Because Simon was more interested in hosting a prophet than humbling himself before a Savior, he did not honor Jesus with the courtesy of providing water to wash His feet. In fact, when the unclean woman made up for Simon’s lack with her tears and perfume, Simon sneered in his heart – “some prophet – he doesn’t even know that this wretched woman touching him is a sinner!!”

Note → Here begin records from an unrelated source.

(* ===== verification/SchedulerProps.v ===== *)
(** * The scheduler of recurring jobs: limits and ticks *)

From S2P Require Import Prelude Errors GoMonad Job Storage World Manager ManagerProps.
From S2P Require Import GoTime Scheduler.
From S2P Require MemoryStore MemoryJobs MemoryLaws.

(** ** Calls *)

Section calls.
Context {S : Type} `{Storage S} `{Runtime} `{MapRange} `{Uuids}.
Context (offset : Z).
Implicit Types (st : Scheduler S).

(** A call of a method of the scheduler. *)
Inductive sched_call : Type :=
  | CallAddSchedule (s : Schedule)
  | CallRemoveSchedule (id : string)
  | CallEnableSchedule (id : string)
  | CallDisableSchedule (id : string)
  | CallTick.

Definition run_sched_call (st : Scheduler S) (c : sched_call) : Scheduler S :=
  match c with
  | CallAddSchedule s => (AddSchedule offset s st).2
  | CallRemoveSchedule id => (RemoveSchedule id st).2
  | CallEnableSchedule id => (EnableSchedule id st).2
  | CallDisableSchedule id => (DisableSchedule id st).2
  | CallTick => (processDueSchedules offset st).2
  end.

End calls.


(** ** What a tick does *)

Section ticks.
Context {S : Type} `{L : StorageLaws S} `{R : Runtime} `{MR : MapRange} `{U : Uuids}.
Context (offset : Z).
Implicit Types (st : Scheduler S).

(** The specification of a tick at [now]. A schedule runs when it is enabled,
    its time has come and its limit leaves a run. *)
Definition fires (now : Time) (s : Schedule) : bool :=
  bool_decide (s_Enabled s = true ∧ s_NextRun s ≤ now ∧ ¬ (0 < s_MaxRuns s ∧ s_MaxRuns s ≤ s_RunCount s)).

(** After a run the next one is as [AddSchedule] would compute it at [now]; a
    schedule without one stays where it is, or is disabled when its cron
    expression is not supported. *)
Definition ran (now : Time) (s : Schedule) : Schedule :=
  let s' := mkSchedule (s_ID s) (s_Name s) (s_JobType s) (s_Queue s) (s_Payload s) (s_CronExpr s)
    (s_Interval s) (default (s_NextRun s) (next_run offset now s)) (Some now) (s_Enabled s)
    (s_MaxRuns s) (wrap64 (s_RunCount s + 1)) (s_CreatedAt s) now (s_Metadata s) in
  if bool_decide (next_run offset now s = None ∧ s_CronExpr s ≠ "") then set_s_Enabled false s'
  else s'.

(** What becomes of a schedule: one that is due at its limit is disabled. *)
Definition ticked (now : Time) (s : Schedule) : Schedule :=
  if fires now s then ran now s
  else if bool_decide (s_NextRun s ≤ now) then
    if s_Enabled s then set_s_Enabled false s else s
  else s.

Lemma after_run_ran now s : after_run offset now s = ran now s.
Proof.
  unfold after_run, ran, next_run.
  destruct s as [id name jt q pl cron iv next last en mr rc cr up md]; simpl.
  destruct (0 <? iv); [by case_bool_decide; naive_solver|].
  destruct (decide (cron = "")) as [->|Hc].
  { rewrite (bool_decide_true ("" = "")) by done. by case_bool_decide; naive_solver. }
  rewrite (bool_decide_false (cron = "")) by done.
  destruct (parseNextCronTime offset cron now); case_bool_decide; naive_solver.
Qed.
(* ===== verification/TenancyProps.v ===== *)
(** * Tenants: creation, deletion and quotas *)

From S2P Require Import Prelude Errors GoMonad Job Storage World Manager ManagerProps Tenancy.
From S2P Require MemoryStore MemoryJobs MemoryLaws.

(** ** Quotas, for any backend *)

Section quotas.
Context {S : Type} `{Storage S} `{Runtime} `{MapRange}.
Implicit Types (tm : TenantManager S).

(** The calls of a tenant manager. *)
Inductive tenant_call : Type :=
  | CallCreateTenant (t : Tenant)
  | CallDeleteTenant (id : string)
  | CallCheckResourceLimit (id : string) (n : Z)
  | CallUpdateResourceLimit (id : string) (limits : option ResourceLimit)
  | CallGetTenantQueues (id : string)
  | CallAddQueueToTenant (id queue : string).

Definition run_tenant_call tm (c : tenant_call) : TenantManager S :=
  match c with
  | CallCreateTenant t => (CreateTenant t tm).2
  | CallDeleteTenant id => (DeleteTenant id tm).2
  | CallCheckResourceLimit id n => (CheckResourceLimit id n tm).2
  | CallUpdateResourceLimit id l => (UpdateResourceLimit id l tm).2
  | CallGetTenantQueues id => (GetTenantQueues id tm).2
  | CallAddQueueToTenant id q => (AddQueueToTenant id q tm).2
  end.

(** The queue that a call adds to the tenant: that of an [AddQueueToTenant]
    which returns nil. *)
Definition accepts (id : string) tm (c : tenant_call) : list string :=
  match c with
  | CallAddQueueToTenant id' q =>
      if bool_decide (id' = id) then
        match (AddQueueToTenant id' q tm).1 with Ok _ => [q] | _ => [] end
      else []
  | _ => []
  end.

Fixpoint accepted (id : string) tm (cs : list tenant_call) : list string :=
  match cs with
  | [] => []
  | c :: cs => accepts id tm c ++ accepted id (run_tenant_call tm c) cs
  end.

Definition max_queues (limits : option ResourceLimit) : Z := from_option rl_MaxQueues 0 limits.

(** The limits that a call puts in force. *)
Definition new_limits (id : string) (c : tenant_call) : option (option ResourceLimit) :=
  match c with
  | CallUpdateResourceLimit id' l => if bool_decide (id' = id) then Some l else None
  | _ => None
  end.

(** The greatest of the limits in force during the calls. *)
Definition peak (id : string) (limits : option ResourceLimit) (cs : list tenant_call) : Z :=
  foldl (λ m c, from_option (λ l, Z.max m (max_queues l)) m (new_limits id c)) (max_queues limits) cs.

Definition same_tenants tm tm' : Prop := tm_tenants tm' = tm_tenants tm.

#[local] Instance same_tenants_preorder : PreOrder same_tenants.
Proof. unfold same_tenants. split; [by intros tm|]. intros tm1 tm2 tm3 ??. congruence. Qed.

Lemma on_queues_tenants {A} (m : M (World S) A) : preserves same_tenants (on_queues m).
Proof. by intros tm. Qed.

#[local] Hint Resolve on_queues_tenants : preserve.

Lemma delete_queues_tenants qs : preserves same_tenants (delete_queues qs).
Proof. induction qs as [|q qs IH]; simpl; solve_preserves. Qed.

Lemma with_limits_ID t : t_ID (with_limits t) = t_ID t.
Proof. unfold with_limits. by case_match. Qed.

(** Creating and deleting other tenants leaves a tenant alone. *)
Lemma CreateTenant_others id t t' tm :
  tm_tenants tm !! id = Some t → tm_tenants (CreateTenant t' tm).2 !! id = Some t.
Proof.
  intros Ht. unfold CreateTenant. case_bool_decide; [done|].
  unfold mbind at 1, M_bind at 1, get. destruct (tm_tenants tm !! t_ID t') eqn:E; [done|]. cbv zeta.
  pose proof (with_limits_ID t') as Hid. set (t1 := with_limits t') in *. clearbody t1.
  assert (Hne : t_ID t1 ≠ id) by congruence.
  unfold mbind, M_bind, put_tenant, modify, wrap_err, on_queues. simpl.
  destruct (RegisterQueue _ _) as [[c|e|p] w1]; simpl; by rewrite ?lookup_insert_ne.
Qed.

Lemma DeleteTenant_others id id' t tm :
  tm_tenants tm !! id = Some t → id' ≠ id → tm_tenants (DeleteTenant id' tm).2 !! id = Some t.
Proof.
  intros Ht Hne. unfold DeleteTenant, GetTenant, mbind, M_bind.
  destruct (tm_tenants tm !! id') as [t'|]; [|done].
  pose proof (delete_queues_tenants (t_Queues t') tm) as Hd. unfold same_tenants in Hd.
  destruct (delete_queues (t_Queues t') tm) as [[a|e|p] tm1]; simpl in *; rewrite ?lookup_delete_ne by done;
    congruence.
Qed.

(** One call: the queue it accepts is appended, below the limit in force. *)
Lemma tenant_call_result id t tm c :
  tm_tenants tm !! id = Some t → c ≠ CallDeleteTenant id →
  ∃ t', tm_tenants (run_tenant_call tm c) !! id = Some t' ∧
    t_Queues t' = t_Queues t ++ accepts id tm c ∧
    t_ResourceLimit t' = default (t_ResourceLimit t) (new_limits id c) ∧
    (accepts id tm c = [] ∨
      Z.of_nat (length (t_Queues t')) ≤ max_queues (t_ResourceLimit t)).
Proof.
  intros Ht Hc. destruct c as [t0|id'|id' n|id' l|id'|id' q]; simpl.
  - exists t. rewrite app_nil_r. split_and!; [by apply CreateTenant_others|done|done|by left].
  - exists t. rewrite app_nil_r. split_and!; [apply DeleteTenant_others; congruence|done|done|by left].
  - exists t. rewrite app_nil_r. split_and!; [|done|done|by left].
    unfold CheckResourceLimit, GetTenant, mbind, M_bind.
    destruct (tm_tenants tm !! id') as [t'|]; [|done]. destruct (t_ResourceLimit t'); [by case_match|done].
  - unfold UpdateResourceLimit, GetTenant, mbind, M_bind, modify. rewrite app_nil_r.
    case_bool_decide as E; [subst; rewrite Ht; simpl; rewrite lookup_insert_eq; eexists; by eauto|].
    exists t. split_and!; [|done|done|by left].
    destruct (tm_tenants tm !! id'); simpl; by rewrite ?lookup_insert_ne.
  - exists t. rewrite app_nil_r. split_and!; [|done|done|by left].
    unfold GetTenantQueues, GetTenant, mbind, M_bind. by destruct (tm_tenants tm !! id').
  - unfold AddQueueToTenant, GetTenant, mbind, M_bind, modify.
    case_bool_decide as E.
    + subst. rewrite Ht. destruct (t_ResourceLimit t) as [l|] eqn:El; simpl.
      * destruct (Z.leb_spec (rl_MaxQueues l) (Z.of_nat (length (t_Queues t)))); simpl.
        { exists t. rewrite app_nil_r. by eauto. }
        rewrite lookup_insert_eq. eexists. split_and!; [done..|]. right. simpl. rewrite length_app. simpl. lia.
      * exists t. rewrite app_nil_r. by eauto.
    + exists t. rewrite app_nil_r. split_and!; [|done|done|by left].
      destruct (tm_tenants tm !! id') as [t'|]; [|done]. destruct (t_ResourceLimit t'); [|done].
      case_match; simpl; by rewrite ?lookup_insert_ne.
Qed.

Lemma peak_le id n cs :
  n ≤ foldl (λ m c, from_option (λ l, Z.max m (max_queues l)) m (new_limits id c)) n cs.
Proof.
  revert n. induction cs as [|c cs IH]; intros n; simpl; [done|].
  etransitivity; [|apply IH]. destruct (new_limits id c); simpl; lia.
Qed.

Lemma peak_mono id n m cs :
  n ≤ m →
  foldl (λ m c, from_option (λ l, Z.max m (max_queues l)) m (new_limits id c)) n cs ≤
  foldl (λ m c, from_option (λ l, Z.max m (max_queues l)) m (new_limits id c)) m cs.
Proof.
  revert n m. induction cs as [|c cs IH]; intros n m Hnm; simpl; [done|].
  apply IH. destruct (new_limits id c); simpl; lia.
Qed.

(** C40. The quota of queues. From any state with the tenant, after any
    sequence of calls of the tenant manager that does not delete the tenant
    (creations and deletions of others, checks, changes of its limits to
    anything, nil and lower ones included, and additions of queues), whatever
    the backend answers, the tenant's queues are those it had followed by those
    whose [AddQueueToTenant] returned nil, in order, and their number is at most
    the greatest limit that was in force meanwhile, unless the tenant had more
    before: no addition ever takes a tenant beyond its limit. *)
Theorem tenants_within_quota id t tm (calls : list tenant_call) :
  tm_tenants tm !! id = Some t → CallDeleteTenant id ∉ calls →
  ∃ t', tm_tenants (foldl run_tenant_call tm calls) !! id = Some t' ∧
    t_Queues t' = t_Queues t ++ accepted id tm calls ∧
    Z.of_nat (length (t_Queues t')) ≤
      Z.max (Z.of_nat (length (t_Queues t))) (peak id (t_ResourceLimit t) calls).
Proof.
  unfold peak. revert t tm. induction calls as [|c calls IH]; intros t tm Ht Hdel; simpl.
  { exists t. rewrite app_nil_r. split_and!; [done..|lia]. }
  apply not_elem_of_cons in Hdel as [Hc Hdel].
  destruct (tenant_call_result id t tm c Ht (not_eq_sym Hc)) as (t1 & Ht1 & Hq1 & Hl1 & Hn1).
  destruct (IH t1 _ Ht1 Hdel) as (t' & Ht' & Hq' & Hn'). exists t'. split_and!; [done| |].
  { by rewrite Hq', Hq1, <- (assoc_L (++)). }
  etransitivity; [apply Hn'|]. apply Z.max_lub.
  - destruct Hn1 as [E|Hn1]; [rewrite Hq1, E, app_nil_r; lia|].
    etransitivity; [apply Hn1|]. etransitivity; [|apply Z.le_max_r].
    etransitivity; [|apply peak_le]. destruct (new_limits id c); simpl; lia.
  - etransitivity; [|apply Z.le_max_r]. apply peak_mono. rewrite Hl1.
    destruct (new_limits id c); simpl; lia.
Qed.
End quotas.

(** ** Creation and deletion, for a backend that keeps its contract *)

Section lifecycle.
Context {S : Type} `{L : StorageLaws S} `{R : Runtime} `{MR : MapRange}.
Implicit Types (w : World S) (v : View) (tm : TenantManager S).
(* ===== verification/Batching.v ===== *)
(** * Batch processing (internal/features/batching.go)

    Jobs of a registered type are collected and handed to a batch handler when
    the batch is full or its timer fires. The state holds the batches (objects
    that [bp.batches] points to: registering a second handler for a type
    replaces the pointer and leaves the old object behind), the armed timers,
    the goroutines, and the readers-writer lock [bp.mu] as Go implements it: a
    writer announces itself, from then on no new reader enters, and it gets the
    lock once the readers have left. [RegisterBatchHandler] and [AddJob] take
    the lock for writing, [processBatch] for reading, and [Stop] holds it for
    reading while it calls [processBatch] for every type.

    A goroutine is in the middle of one of these calls. What happens under the
    lock of a batch ([b.mu]) or between [Lock] and [Unlock] of [bp.mu] cannot
    block and is one step; likewise [processBatch]'s own [RLock] and
    [RUnlock]. Handlers return, and do
    not call the batch processor; an error of [UpdateJob] is ignored, as in the
    code. *)

From S2P Require Import Prelude Errors GoMonad Job Storage World Manager.

(** A batch handler: its error, and the jobs as it leaves them. *)
Abbreviation processor := (list Job → option error * list Job) (only parsing).

(** A pointer to a batch: the type it was made for and the number of the object. *)
Abbreviation batch_ref := (string * nat)%type (only parsing).

(** [type batch struct]; [b_timer] is the number of the timer it points to. *)
Record batch : Type := mkBatch {
  b_jobs : list Job;
  b_timer : option nat;
  b_processor : processor;
}.

(** A call that needs [bp.mu] for writing. *)
Inductive writer : Type :=
  | Register (jobType : string) (p : processor)
  | Add (j : Job).

(** A goroutine.
    - [Locking]: a writer before [bp.mu.Lock]; [Announced]: one that waits for
      the readers to leave;
    - [Appending]: [AddJob] has its batch and is about to lock it;
    - [Stopping]: [Stop] before its [bp.mu.RLock];
    - [Waiting]: about to call [processBatch] for these types in turn;
      [Taking]: [processBatch] has its batch and is about to lock it;
      [Handling]: it runs the handler; [Updating]: it updates the jobs. [stop]
      tells the goroutine of [Stop], which holds the lock for reading. *)
Inductive task : Type :=
  | Locking (c : writer)
  | Announced (c : writer)
  | Appending (j : Job) (r : batch_ref)
  | Stopping
  | Waiting (types : list string) (stop : bool)
  | Taking (r : batch_ref) (rest : list string) (stop : bool)
  | Handling (p : processor) (jobs : list Job) (rest : list string) (stop : bool)
  | Updating (err : option error) (jobs : list Job) (rest : list string) (stop : bool).

Record BatchProcessor (S : Type) : Type := mkBatchProcessor {
  bp_manager : World S;
  bp_batchSize : Z;
  bp_batchTimeout : Duration;
  bp_batches : gmap string batch_ref;
  bp_objects : gmap batch_ref batch;  (* the batches that exist *)
  bp_stopped : bool;  (* stopCh is closed *)
  bp_timers : gmap nat string;  (* the armed timers and the types they process *)
  bp_next : nat;  (* the number of the next timer or batch *)
  bp_readers : nat;  (* how often [Stop] holds [bp.mu] for reading *)
  bp_tasks : list task;
}.
Arguments mkBatchProcessor {S}.
Arguments bp_manager {S}.
Arguments bp_batchSize {S}.
Arguments bp_batchTimeout {S}.
Arguments bp_batches {S}.
Arguments bp_objects {S}.
Arguments bp_stopped {S}.
Arguments bp_timers {S}.
Arguments bp_next {S}.
Arguments bp_readers {S}.
Arguments bp_tasks {S}.

(** What a step does. *)
Inductive event : Type :=
  | Registered (jobType : string)
  | Added (id : string)
  | Processed (id : string).

(** Does a writer wait for the readers? *)
Definition is_announced (t : task) : bool :=
  match t with Announced _ => true | _ => false end.
Definition writer_waits (ts : list task) : bool := existsb is_announced ts.

Section batching.
Context {S : Type} `{Storage S} `{Runtime} `{MapRange}.
Implicit Types (bp : BatchProcessor S) (r : batch_ref) (b : batch).

Definition set_bp_manager (x : World S) bp : BatchProcessor S :=
  mkBatchProcessor x (bp_batchSize bp) (bp_batchTimeout bp) (bp_batches bp) (bp_objects bp)
    (bp_stopped bp) (bp_timers bp) (bp_next bp) (bp_readers bp) (bp_tasks bp).
Definition set_bp_batches (x : gmap string batch_ref) bp : BatchProcessor S :=
  mkBatchProcessor (bp_manager bp) (bp_batchSize bp) (bp_batchTimeout bp) x (bp_objects bp)
    (bp_stopped bp) (bp_timers bp) (bp_next bp) (bp_readers bp) (bp_tasks bp).
Definition set_bp_objects (x : gmap batch_ref batch) bp : BatchProcessor S :=
  mkBatchProcessor (bp_manager bp) (bp_batchSize bp) (bp_batchTimeout bp) (bp_batches bp) x
    (bp_stopped bp) (bp_timers bp) (bp_next bp) (bp_readers bp) (bp_tasks bp).
Definition set_bp_stopped (x : bool) bp : BatchProcessor S :=
  mkBatchProcessor (bp_manager bp) (bp_batchSize bp) (bp_batchTimeout bp) (bp_batches bp)
    (bp_objects bp) x (bp_timers bp) (bp_next bp) (bp_readers bp) (bp_tasks bp).
Definition set_bp_timers (x : gmap nat string) bp : BatchProcessor S :=
  mkBatchProcessor (bp_manager bp) (bp_batchSize bp) (bp_batchTimeout bp) (bp_batches bp)
    (bp_objects bp) (bp_stopped bp) x (bp_next bp) (bp_readers bp) (bp_tasks bp).
Definition set_bp_next (x : nat) bp : BatchProcessor S :=
  mkBatchProcessor (bp_manager bp) (bp_batchSize bp) (bp_batchTimeout bp) (bp_batches bp)
    (bp_objects bp) (bp_stopped bp) (bp_timers bp) x (bp_readers bp) (bp_tasks bp).
Definition set_bp_readers (x : nat) bp : BatchProcessor S :=
  mkBatchProcessor (bp_manager bp) (bp_batchSize bp) (bp_batchTimeout bp) (bp_batches bp)
    (bp_objects bp) (bp_stopped bp) (bp_timers bp) (bp_next bp) x (bp_tasks bp).
Definition set_bp_tasks (x : list task) bp : BatchProcessor S :=
  mkBatchProcessor (bp_manager bp) (bp_batchSize bp) (bp_batchTimeout bp) (bp_batches bp)
    (bp_objects bp) (bp_stopped bp) (bp_timers bp) (bp_next bp) (bp_readers bp) x.

Definition NewBatchProcessor (w : World S) (batchSize : Z) (batchTimeout : Duration) :
    BatchProcessor S :=
  mkBatchProcessor w (if batchSize =? 0 then 10 else batchSize)
    (if batchTimeout =? 0 then 5 * Second else batchTimeout) ∅ ∅ false ∅ 0 0 [].

(** [RegisterBatchHandler], with the lock: a new batch replaces the one of the
    type. [make([]*job.Job, 0, batchSize)] panics for a negative capacity. *)
Definition RegisterBatchHandler (jobType : string) (p : processor) :
    M (BatchProcessor S) unit := λ bp,
  if bp_batchSize bp <? 0 then (Panic "makeslice: cap out of range", bp)
  else
    let r := (jobType, bp_next bp) in
    (Ok tt, set_bp_next (Datatypes.S (bp_next bp))
      (set_bp_batches (<[jobType := r]> (bp_batches bp))
        (set_bp_objects (<[r := mkBatch [] None p]> (bp_objects bp)) bp))).

(** [time.AfterFunc]: a new timer, armed. *)
Definition AfterFunc (jobType : string) bp : BatchProcessor S :=
  set_bp_next (Datatypes.S (bp_next bp))
    (set_bp_timers (<[bp_next bp := jobType]> (bp_timers bp)) bp).

(** [b.timer.Stop()], if there is a timer. *)
Definition stop_timer (timer : option nat) bp : BatchProcessor S :=
  match timer with
  | Some n => set_bp_timers (delete n (bp_timers bp)) bp
  | None => bp
  end.

(** [go f()]. *)
Definition spawn (t : task) bp : BatchProcessor S := set_bp_tasks (bp_tasks bp ++ [t]) bp.

(** [AddJob], with the lock of its batch: the first job of a batch arms a timer,
    and a full batch is processed at once. *)
Definition AddJob_append (j : Job) (r : batch_ref) bp : BatchProcessor S :=
  match bp_objects bp !! r with
  | None => bp
  | Some b =>
      let jobs := b_jobs b ++ [j] in
      let first := bool_decide (length jobs = 1%nat) in
      let timer := if first then Some (bp_next bp) else b_timer b in
      let bp := if first then AfterFunc (j_Type j) bp else bp in
      let bp := set_bp_objects (<[r := mkBatch jobs timer (b_processor b)]> (bp_objects bp)) bp in
      if bp_batchSize bp <=? Z.of_nat (length jobs)
      then spawn (Waiting [j_Type j] false) (stop_timer timer bp)
      else bp
  end.

(** A timer that fires runs [processBatch] in a goroutine of its own. *)
Definition fire (n : nat) bp : option (BatchProcessor S) :=
  match bp_timers bp !! n with
  | None => None
  | Some jobType =>
      Some (spawn (Waiting [jobType] false) (set_bp_timers (delete n (bp_timers bp)) bp))
  end.

(** The end of [processBatch]: one job of the batch is updated. *)
Definition with_outcome (err : option error) (j : Job) : Job :=
  match err with
  | Some e => set_j_Error (Error e) (set_j_Status StatusFailed j)
  | None => set_j_Status StatusSuccess j
  end.

(** What a writer does once it has the lock; [AddJob] goes on without it. *)
Definition locked_step (c : writer) bp : option task * BatchProcessor S * list event :=
  match c with
  | Register jobType p =>
      match RegisterBatchHandler jobType p bp with
      | (Ok _, bp') => (None, bp', [Registered jobType])
      | (_, bp') => (None, bp', [])
      end
  | Add j =>
      match bp_batches bp !! j_Type j with
      | None => (None, bp, [])
      | Some r => (Some (Appending j r), bp, [])
      end
  end.

(** A step of a goroutine, [None] if it has to wait. In the result the
    goroutine is [None] once it has ended, as also by the panic of
    [RegisterBatchHandler], whose deferred [Unlock] runs. *)
Definition task_step (t : task) bp : option (option task * BatchProcessor S * list event) :=
  match t with
  | Locking c => if writer_waits (bp_tasks bp) then None else Some (Some (Announced c), bp, [])
  | Announced c =>
      if bool_decide (bp_readers bp = 0%nat) then Some (locked_step c bp) else None
  | Appending j r => Some (None, AddJob_append j r bp, [Added (j_ID j)])
  | Stopping =>
      if writer_waits (bp_tasks bp) then None
      else Some (Some (Waiting (map_range (bp_batches bp)).*1 true),
                 set_bp_readers (Datatypes.S (bp_readers bp)) bp, [])
  | Waiting [] stop =>
      Some (None, if stop then set_bp_readers (pred (bp_readers bp)) bp else bp, [])
  | Waiting (jobType :: rest) stop =>
      if writer_waits (bp_tasks bp) then None
      else match bp_batches bp !! jobType with
           | None => Some (Some (Waiting rest stop), bp, [])
           | Some r => Some (Some (Taking r rest stop), bp, [])
           end
  | Taking r rest stop =>
      match bp_objects bp !! r with
      | None => Some (Some (Waiting rest stop), bp, [])
      | Some b =>
          if bool_decide (b_jobs b = []) then Some (Some (Waiting rest stop), bp, [])
          else Some (Some (Handling (b_processor b) (b_jobs b) rest stop),
                     set_bp_objects (<[r := mkBatch [] (b_timer b) (b_processor b)]>
                       (bp_objects bp)) bp, [])
      end
  | Handling p jobs rest stop => let x := p jobs in Some (Some (Updating x.1 x.2 rest stop), bp, [])
  | Updating err [] rest stop => Some (Some (Waiting rest stop), bp, [])
  | Updating err (j :: jobs) rest stop =>
      let x := UpdateJob (with_outcome err j) (bp_manager bp) in
      Some (Some (Updating err jobs rest stop), set_bp_manager x.2 bp, [Processed (j_ID j)])
  end.

(** A step of the [i]th goroutine. The goroutines that the step starts are at the end. *)
Definition run_task (i : nat) bp : option (BatchProcessor S * list event) :=
  match bp_tasks bp !! i with
  | None => None
  | Some t =>
      match task_step t bp with
      | None => None
      | Some (t', bp', evs) =>
          Some (set_bp_tasks (take i (bp_tasks bp') ++ option_list t' ++
                              drop (Datatypes.S i) (bp_tasks bp')) bp', evs)
      end
  end.

(** [Stop] until it asks for the lock; the second call closes a closed channel. *)
Definition Stop : M (BatchProcessor S) unit := λ bp,
  if bp_stopped bp then (Panic "close of closed channel", bp)
  else (Ok tt, spawn Stopping (set_bp_stopped true bp)).

(** A handler may rewrite the jobs of its batch, but keeps their identifiers. *)
Definition keeps_jobs (p : processor) : Prop := ∀ js, j_ID <$> (p js).2 = j_ID <$> js.

(** The steps that happen without a further call: timers and goroutines. *)
Inductive internal_step : BatchProcessor S → list event → BatchProcessor S → Prop :=
  | internal_fire bp n bp' : fire n bp = Some bp' → internal_step bp [] bp'
  | internal_task bp i bp' evs : run_task i bp = Some (bp', evs) → internal_step bp evs bp'.

(** The steps of a batch processor: a call of one of its methods, from any
    goroutine, or an internal step. *)
Inductive batch_step : BatchProcessor S → list event → BatchProcessor S → Prop :=
  | step_register bp jobType p :
      keeps_jobs p → batch_step bp [] (spawn (Locking (Register jobType p)) bp)
  | step_add bp j : batch_step bp [] (spawn (Locking (Add j)) bp)
  | step_stop bp bp' : Stop bp = (Ok tt, bp') → batch_step bp [] bp'
  | step_internal bp evs bp' : internal_step bp evs bp' → batch_step bp evs bp'.

(** Sequences of steps. *)
Inductive batch_steps : BatchProcessor S → list event → BatchProcessor S → Prop :=
  | steps_nil bp : batch_steps bp [] bp
  | steps_snoc bp evs bp' evs' bp'' :
      batch_steps bp evs bp' → batch_step bp' evs' bp'' → batch_steps bp (evs ++ evs') bp''.

(** [n] internal steps. *)
Inductive internal_run : nat → BatchProcessor S → list event → BatchProcessor S → Prop :=
  | run_nil bp : internal_run 0 bp [] bp
  | run_cons n bp evs bp' evs' bp'' :
      internal_step bp evs bp' → internal_run n bp' evs' bp'' →
      internal_run (Datatypes.S n) bp (evs ++ evs') bp''.

End batching.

Au contraire – it was Simon who did not know he was a sinner. And Jesus nailed him to the wall with a little parable about debts.

Read the rest of the story here. And then ask yourself; am I the forgiven sinner who loves his/her benefactor? Or am I the blinded sinner who denies his or her indebtedness, and therefore shows no love – feels no need – for a Savior?

Here’s the point: no matter how deep, wide, and long-lasting our sins – no matter how profoundly mired we are in our moral uncleanness – Jesus is far, far, infinitely and immensely far greater in His love and grace.

Did I mention far?? The Scriptures talk about His willingness to remove our sins from us as far as the east is from the west. That’s…………….far.

The first work of grace is a spiritual awakening to our uncleanness. The next work of grace is a painful awareness of our utter bondage and helplessness in our rebellion. Conviction of sin is the awful mercy of God. Yes, we did all that. Yes, we are utterly foul and helpless. No, we are not righteous, not one bit.

Then we will turn to a Savior. Then we will worship. Then we will love much, having been forgiven much.

Cleansed prostitutes will be in heaven. Once-unclean and immoral people of every stripe, gender, race, and background embrace Him now, and will enjoy Him forever. But there will be no self-righteous ones there to sneer.